親同士も仲が良い私たちは、休暇になると彼の邸に呼ばれるのが恒例だ。彼の寄宿学校の話が聞けると、私は胸を踊らせて彼の住む邸に向かったというのに、彼が晩餐会の場にいたのはわずか数分。スープが運ばれてくる頃には彼は消えるようにいなくなり、私は密かに嘆息をもらした。大人達に聞いてもああ、あいつの事だから、と気にも止めていないようだ。



──久しぶりに会えたのに。
大人達に囲まれひとり顔を引きつらせる私も、頃合を見てこっそりと廊下に出る。


「...ひとりにしないでよ...っ!」



姿を消した幼馴染みにひと通り悪態をつく。勝手知ったる彼の実家、私は迷うことなく休憩室を目指し歩き出す。蝋燭の心許ない灯りしかない廊下は薄暗く、先は朧気にしか見えない。絨毯が足音を吸収して、辺りは不気味なほどの静けさだ。


ふと、向かいから歩いてくる人影が目に入る。片手には大きなパンを持っていて、シルエットからすぐに誰だか分かってしまう。



『グレッグ!』

「......あっ」


私は影の正体に気付くとすぐに駆け寄った。立ち止まった彼は悪びれる様子も見せない。唇を尖らせる私からふと目線をそらし、何か考えている様子だった。幼い頃からするように彼に飛びつけば、至近距離で彼と目が合う。

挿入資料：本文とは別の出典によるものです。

(** * Transaction risk scoring service (src/main.py)

    A shallow embedding of the scoring service: the pydantic feature
    model and its bounds, the [/score] handler with its try/except
    structure, the audit log, the Prometheus counter and gauge, the
    correlation-id middleware and the [/audit-logs] tail read.

    Python floats are IEEE binary64 values, embedded as Rocq's primitive
    floats; Python ints are [Z]; the label-indexed counter is a finite
    map; the module-level globals ([model], [audit_logs] and the metric
    objects) are the fields of one [State] record threaded through every
    handler. *)

From Stdlib Require Import ZArith Floats Lia.
From stdpp Require Import base option list strings pretty gmap.

Set Warnings "-inexact-float".

Local Open Scope Z_scope.

(** ** Python floats *)

Module PyFloat.

(** [a < b] and [a <= b] on Python floats are the IEEE comparisons:
    false as soon as one side is a NaN. *)
Definition lt (a b : float) : bool := PrimFloat.ltb a b.
Definition le (a b : float) : bool := PrimFloat.leb a b.
(** [a > b] and [a >= b] are the same comparisons with the sides swapped. *)
Definition gt (a b : float) : bool := PrimFloat.ltb b a.
Definition ge (a b : float) : bool := PrimFloat.leb b a.

(** Round-half-even of the non-negative rational [num / den]. *)
Definition round_half_even (num den : Z) : Z :=
  let q := num / den in
  let r := num mod den in
  match (2 * r ?= den) with
  | Lt => q
  | Gt => q + 1
  | Eq => if Z.even q then q else q + 1
  end.

(** The double nearest (ties to even) to the rational [n / d] with the
    sign [s], for [n, d > 0]: the quotient is computed exactly and
    rounded once, as a correctly rounded decimal-to-binary conversion
    does. *)
Definition nearest_double (s : bool) (n d : Z) : float :=
  let '(q, e, l) := SFdiv_core_binary prec emax n 0 d 0 in
  SF2Prim (binary_round_aux prec emax s q e l).

(** [round(x, ndigits)] for [0 <= ndigits] (the source uses 4 and 2).
    CPython rounds the exact binary value of [x] to [ndigits] decimals
    (ties to even), keeps the sign, and converts the decimal result
    back to the nearest double; NaN, the infinities and the zeros
    round to themselves. *)
Definition round (x : float) (ndigits : Z) : float :=
  match Prim2SF x with
  | S754_finite s m e =>
      let d := 10 ^ ndigits in
      let n := if 0 <=? e
               then round_half_even (Z.pos m * 2 ^ e * d) 1
               else round_half_even (Z.pos m * d) (2 ^ (- e)) in
      if n =? 0 then SF2Prim (S754_zero s) else nearest_double s n d
  | _ => x
  end.

End PyFloat.

(** ** The request and response schemas *)

(** A validated [TransactionFeatures] object. *)
Record TransactionFeatures := {
  transaction_amount_usd : float;
  sender_age_days : Z;
  transactions_last_24h : Z;
  avg_transaction_amount : float;
  sender_country_risk_score : float;
  is_new_recipient : bool;
  hour_of_day : Z
}.

Record RiskScoreRequest := {
  transaction_id : string;
  features : TransactionFeatures;
  customer_id : option string
}.

Record RiskScoreResponse := {
  resp_transaction_id : string;
  resp_risk_score : float;
  resp_risk_level : string;
  resp_recommendation : string;
  resp_model_version : string;
  resp_timestamp : string;
  resp_correlation_id : string;
  resp_features_hash : string;
  resp_processing_time_ms : float
}.

(** ** Validation of [TransactionFeatures]

    The input of the model is the JSON object of the request after
    pydantic's type coercion: every field present and of its declared
    type. What is embedded is what the source declares: the [Field]
    bounds and the [validate_amount] validator. *)

Module Validation.

Record FeaturesInput := {
  in_transaction_amount_usd : float;
  in_sender_age_days : Z;
  in_transactions_last_24h : Z;
  in_avg_transaction_amount : float;
  in_sender_country_risk_score : float;
  in_is_new_recipient : bool;
  in_hour_of_day : Z
}.

(** The constraint a rejected field violated: a [ge] or [le] bound of
    its [Field], or the [ValueError] message of its validator. *)
Inductive Constraint :=
| ge_bound (b : Z)
| le_bound (b : Z)
| validator_error (msg : string).

(** One entry of a pydantic [ValidationError]: the field and the
    constraint it violated. *)
Record FieldError := { loc : string; violated : Constraint }.

(** [transaction_amount_usd: float = Field(..., ge=0)], then
    [validate_amount]: the bound is checked first and the validator
    only runs on a value that passed it. *)
Definition validate_amount (v : float) : FieldError + float :=
  if PyFloat.gt v 1000000%float
  then inl {| loc := "transaction_amount_usd";
              violated := validator_error "Transaction amount exceeds maximum limit" |}
  else inr v.

Definition check_transaction_amount_usd (v : float) : FieldError + float :=
  if PyFloat.ge v 0%float then validate_amount v
  else inl {| loc := "transaction_amount_usd"; violated := ge_bound 0 |}.

(** [sender_age_days: int = Field(..., ge=0)] *)
Definition check_sender_age_days (v : Z) : FieldError + Z :=
  if 0 <=? v then inr v
  else inl {| loc := "sender_age_days"; violated := ge_bound 0 |}.

(** [transactions_last_24h: int = Field(..., ge=0, le=1000)] *)
Definition check_transactions_last_24h (v : Z) : FieldError + Z :=
  if 0 <=? v then
    if v <=? 1000 then inr v
    else inl {| loc := "transactions_last_24h"; violated := le_bound 1000 |}
  else inl {| loc := "transactions_last_24h"; violated := ge_bound 0 |}.

(** [avg_transaction_amount: float = Field(..., ge=0)] *)
Definition check_avg_transaction_amount (v : float) : FieldError + float :=
  if PyFloat.ge v 0%float then inr v
  else inl {| loc := "avg_transaction_amount"; violated := ge_bound 0 |}.

(** [sender_country_risk_score: float = Field(..., ge=0, le=1)] *)
Definition check_sender_country_risk_score (v : float) : FieldError + float :=
  if PyFloat.ge v 0%float then
    if PyFloat.le v 1%float then inr v
    else inl {| loc := "sender_country_risk_score"; violated := le_bound 1 |}
  else inl {| loc := "sender_country_risk_score"; violated := ge_bound 0 |}.

(** [hour_of_day: int = Field(..., ge=0, le=23)] *)
Definition check_hour_of_day (v : Z) : FieldError + Z :=
  if 0 <=? v then
    if v <=? 23 then inr v
    else inl {| loc := "hour_of_day"; violated := le_bound 23 |}
  else inl {| loc := "hour_of_day"; violated := ge_bound 0 |}.

Definition error_of {A} (r : FieldError + A) : list FieldError :=
  match r with inl e => [e] | inr _ => [] end.

(** Constructing the model: every field is checked, in declaration
    order; the object exists only when no field failed, otherwise the
    result is the list of the fields' errors. *)
Definition validate (raw : FeaturesInput) : list FieldError + TransactionFeatures :=
  let amount := check_transaction_amount_usd (in_transaction_amount_usd raw) in
  let age := check_sender_age_days (in_sender_age_days raw) in
  let freq := check_transactions_last_24h (in_transactions_last_24h raw) in
  let avg := check_avg_transaction_amount (in_avg_transaction_amount raw) in
  let country := check_sender_country_risk_score (in_sender_country_risk_score raw) in
  let hour := check_hour_of_day (in_hour_of_day raw) in
  match amount, age, freq, avg, country, hour with
  | inr a, inr g, inr f, inr v, inr c, inr h =>
      inr {| transaction_amount_usd := a;
             sender_age_days := g;
             transactions_last_24h := f;
             avg_transaction_amount := v;
             sender_country_risk_score := c;
             is_new_recipient := in_is_new_recipient raw;
             hour_of_day := h |}
  | _, _, _, _, _, _ =>
      inl (error_of amount ++ error_of age ++ error_of freq
           ++ error_of avg ++ error_of country ++ error_of hour)
  end.

(** The body of [POST /score] before validation. *)
Record RequestInput := {
  in_transaction_id : string;
  in_features : FeaturesInput;
  in_customer_id : option string
}.

Definition validate_request (raw : RequestInput) : list FieldError + RiskScoreRequest :=
  match validate (in_features raw) with
  | inl errs => inl errs
  | inr f => inr {| transaction_id := in_transaction_id raw;
                    features := f;
                    customer_id := in_customer_id raw |}
  end.

(** The same input with another amount, or another hour. *)
Definition set_amount (v : float) (raw : FeaturesInput) : FeaturesInput :=
  {| in_transaction_amount_usd := v;
     in_sender_age_days := in_sender_age_days raw;
     in_transactions_last_24h := in_transactions_last_24h raw;
     in_avg_transaction_amount := in_avg_transaction_amount raw;
     in_sender_country_risk_score := in_sender_country_risk_score raw;
     in_is_new_recipient := in_is_new_recipient raw;
     in_hour_of_day := in_hour_of_day raw |}.

Definition set_hour (h : Z) (raw : FeaturesInput) : FeaturesInput :=
  {| in_transaction_amount_usd := in_transaction_amount_usd raw;
     in_sender_age_days := in_sender_age_days raw;
     in_transactions_last_24h := in_transactions_last_24h raw;
     in_avg_transaction_amount := in_avg_transaction_amount raw;
     in_sender_country_risk_score := in_sender_country_risk_score raw;
     in_is_new_recipient := in_is_new_recipient raw;
     in_hour_of_day := h |}.

(** The errors the boundary cases are rejected with. *)
Definition amount_exceeds_maximum : FieldError :=
  {| loc := "transaction_amount_usd";
     violated := validator_error "Transaction amount exceeds maximum limit" |}.
Definition hour_above_23 : FieldError :=
  {| loc := "hour_of_day"; violated := le_bound 23 |}.
Definition hour_below_0 : FieldError :=
  {| loc := "hour_of_day"; violated := ge_bound 0 |}.

End Validation.

(** ** The service state and the [/score] handler *)

(** An entry of a numeric Python list: the feature vector mixes floats
    and ints before numpy converts it. *)
Inductive Number :=
| Float (x : float)
| Int (n : Z).

(** What the [except] clauses of the handler distinguish: a
    [ValueError], or any other [Exception]; both carry [str(e)]. *)
Inductive Raised :=
| ValueError (msg : string)
| OtherException (msg : string).

(** [float(model.predict_proba(np.array(v).reshape(1, -1))[0][1])] for a
    loaded model: the fraud probability, or the exception the call
    raised. The classifier is an external artifact. *)
Inductive Predicted :=
| proba (p : float)
| raises (e : Raised).

Definition Predictor : Type := list Number -> Predicted.

(** An entry of [audit_logs], as [create_audit_log] builds it. *)
Record AuditEntry := {
  audit_timestamp : string;
  audit_transaction_id : string;
  audit_customer_id : option string;
  audit_risk_score : float;
  audit_risk_level : string;
  audit_recommendation : string;
  audit_model_version : string;
  audit_environment : string;
  audit_correlation_id : string
}.

(** The labels of a [PREDICTION_COUNTER] child:
    [(model_version, risk_level, status)]. *)
Abbreviation Labels := (string * string * string)%type.

(** The module-level globals. [PREDICTION_LATENCY] is kept as the list of
    its observations, [HIGH_RISK_TRANSACTIONS] as the number the gauge
    holds, and [uuid_calls] counts the calls of [uuid.uuid4] so far. *)
Record State := {
  model : option Predictor;
  PREDICTION_COUNTER : gmap Labels nat;
  PREDICTION_LATENCY : list (string * float);
  HIGH_RISK_TRANSACTIONS : Z;
  audit_logs : list AuditEntry;
  uuid_calls : nat
}.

『もう...ひとりにしないでよ、話し相手がいなくて寂しいじゃない!』


怒ったフリをして言えば、彼はふふ、と苦笑してフードを取る。


『...どうにも、あの場は苦手でさ』



...やっぱり、以前と纏う雰囲気が違う。元々整った顔立ちはしていたけれど、今はどこか大人びた顔つきになっている。思わず言葉を詰まらせる私の目を見つめて、彼は言った。


『...マリア、ちょうどよかった』


「っ、何よ...」





『今からちょっと僕のアトリエに来てくれる?』



それだけ言うと彼は私を引き剥がし、アトリエへと帰っていく。私は一瞬の後、彼の姿が闇に消える前に後ろ姿を追いかけた。